>>>
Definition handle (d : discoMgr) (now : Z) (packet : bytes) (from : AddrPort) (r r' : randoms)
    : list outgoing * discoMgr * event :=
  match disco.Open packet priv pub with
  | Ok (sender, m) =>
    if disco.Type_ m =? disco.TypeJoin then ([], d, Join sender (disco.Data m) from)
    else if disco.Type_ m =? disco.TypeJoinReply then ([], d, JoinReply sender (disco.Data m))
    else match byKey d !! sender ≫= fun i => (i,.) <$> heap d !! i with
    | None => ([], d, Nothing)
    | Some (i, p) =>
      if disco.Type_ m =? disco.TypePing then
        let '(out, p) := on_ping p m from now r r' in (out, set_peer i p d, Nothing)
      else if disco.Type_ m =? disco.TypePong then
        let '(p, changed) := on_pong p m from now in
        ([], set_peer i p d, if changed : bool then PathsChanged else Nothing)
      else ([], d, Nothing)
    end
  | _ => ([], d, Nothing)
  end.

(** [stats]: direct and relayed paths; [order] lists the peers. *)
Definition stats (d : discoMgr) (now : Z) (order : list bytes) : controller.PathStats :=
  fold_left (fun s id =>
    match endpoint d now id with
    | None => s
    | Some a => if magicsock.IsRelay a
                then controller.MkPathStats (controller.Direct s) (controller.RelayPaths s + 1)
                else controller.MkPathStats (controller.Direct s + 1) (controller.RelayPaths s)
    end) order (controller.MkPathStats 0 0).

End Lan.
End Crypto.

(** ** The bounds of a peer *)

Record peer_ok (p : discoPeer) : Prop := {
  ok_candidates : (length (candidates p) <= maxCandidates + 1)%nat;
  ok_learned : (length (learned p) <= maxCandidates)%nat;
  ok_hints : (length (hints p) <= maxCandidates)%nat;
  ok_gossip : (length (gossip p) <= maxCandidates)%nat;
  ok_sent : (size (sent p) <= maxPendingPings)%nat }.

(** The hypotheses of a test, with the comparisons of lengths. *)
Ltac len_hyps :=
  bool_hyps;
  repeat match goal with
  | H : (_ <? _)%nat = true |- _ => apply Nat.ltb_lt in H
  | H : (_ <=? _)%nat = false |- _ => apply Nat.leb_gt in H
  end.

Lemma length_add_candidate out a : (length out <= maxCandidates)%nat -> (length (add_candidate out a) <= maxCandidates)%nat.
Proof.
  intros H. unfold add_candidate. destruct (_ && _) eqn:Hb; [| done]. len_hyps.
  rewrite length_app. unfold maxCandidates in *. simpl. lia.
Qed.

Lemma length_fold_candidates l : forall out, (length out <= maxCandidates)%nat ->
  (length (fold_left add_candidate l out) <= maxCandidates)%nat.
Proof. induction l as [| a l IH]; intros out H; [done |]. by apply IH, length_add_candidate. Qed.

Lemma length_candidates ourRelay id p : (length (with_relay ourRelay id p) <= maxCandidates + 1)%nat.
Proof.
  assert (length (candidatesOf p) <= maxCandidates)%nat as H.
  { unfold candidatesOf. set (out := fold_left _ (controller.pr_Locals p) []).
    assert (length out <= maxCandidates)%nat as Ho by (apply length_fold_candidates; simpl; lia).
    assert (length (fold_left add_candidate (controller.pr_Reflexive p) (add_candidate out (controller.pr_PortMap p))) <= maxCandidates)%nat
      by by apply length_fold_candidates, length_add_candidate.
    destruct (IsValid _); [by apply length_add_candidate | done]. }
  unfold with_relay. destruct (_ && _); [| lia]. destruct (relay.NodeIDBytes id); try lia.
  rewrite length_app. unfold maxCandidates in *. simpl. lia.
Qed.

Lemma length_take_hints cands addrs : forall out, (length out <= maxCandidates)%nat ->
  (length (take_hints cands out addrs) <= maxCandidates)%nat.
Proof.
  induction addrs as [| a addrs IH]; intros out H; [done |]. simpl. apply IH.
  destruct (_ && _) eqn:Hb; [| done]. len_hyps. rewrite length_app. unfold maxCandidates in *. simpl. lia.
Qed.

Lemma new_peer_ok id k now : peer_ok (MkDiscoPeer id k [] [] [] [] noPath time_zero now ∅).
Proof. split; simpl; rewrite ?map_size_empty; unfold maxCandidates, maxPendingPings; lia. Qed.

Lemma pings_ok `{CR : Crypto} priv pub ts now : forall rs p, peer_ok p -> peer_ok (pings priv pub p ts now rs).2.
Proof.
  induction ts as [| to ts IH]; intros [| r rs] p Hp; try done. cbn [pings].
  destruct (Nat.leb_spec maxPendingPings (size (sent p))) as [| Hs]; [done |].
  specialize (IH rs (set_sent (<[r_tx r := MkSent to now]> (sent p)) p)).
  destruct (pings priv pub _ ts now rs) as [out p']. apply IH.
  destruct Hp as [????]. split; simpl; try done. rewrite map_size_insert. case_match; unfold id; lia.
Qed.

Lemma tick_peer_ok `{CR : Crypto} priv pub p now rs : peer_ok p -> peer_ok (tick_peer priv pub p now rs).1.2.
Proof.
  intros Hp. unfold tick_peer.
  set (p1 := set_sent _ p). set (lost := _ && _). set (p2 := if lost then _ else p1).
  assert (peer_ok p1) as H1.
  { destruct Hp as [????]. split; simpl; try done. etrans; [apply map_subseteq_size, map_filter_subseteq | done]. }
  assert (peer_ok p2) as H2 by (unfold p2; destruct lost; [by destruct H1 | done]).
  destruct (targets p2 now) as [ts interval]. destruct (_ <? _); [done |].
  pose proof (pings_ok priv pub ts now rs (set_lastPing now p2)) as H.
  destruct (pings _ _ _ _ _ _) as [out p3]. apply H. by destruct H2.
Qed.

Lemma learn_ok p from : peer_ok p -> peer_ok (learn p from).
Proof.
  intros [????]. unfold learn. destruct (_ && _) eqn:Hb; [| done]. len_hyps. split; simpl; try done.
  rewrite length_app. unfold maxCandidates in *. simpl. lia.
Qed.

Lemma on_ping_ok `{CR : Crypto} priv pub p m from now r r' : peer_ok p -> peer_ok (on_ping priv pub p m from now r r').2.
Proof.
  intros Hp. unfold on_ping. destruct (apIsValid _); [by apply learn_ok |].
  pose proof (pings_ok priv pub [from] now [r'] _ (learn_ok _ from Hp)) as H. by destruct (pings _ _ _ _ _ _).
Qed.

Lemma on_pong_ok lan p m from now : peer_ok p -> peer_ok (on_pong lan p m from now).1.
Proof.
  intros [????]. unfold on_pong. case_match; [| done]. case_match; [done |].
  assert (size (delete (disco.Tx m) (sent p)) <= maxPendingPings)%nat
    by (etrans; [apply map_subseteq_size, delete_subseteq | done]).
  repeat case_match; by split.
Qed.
<<<
- **Action item**:
Extract from the records above the lines from the one containing "set (p1 := set_sent" to the one containing "destruct (targets p2", both lines included, exactly as they appear and with nothing else.

- **Task solution**:
  set (p1 := set_sent _ p). set (lost := _ && _). set (p2 := if lost then _ else p1).
  assert (peer_ok p1) as H1.
  { destruct Hp as [????]. split; simpl; try done. etrans; [apply map_subseteq_size, map_filter_subseteq | done]. }
  assert (peer_ok p2) as H2 by (unfold p2; destruct lost; [by destruct H1 | done]).
  destruct (targets p2 now) as [ts interval]. destruct (_ <? _); [done |].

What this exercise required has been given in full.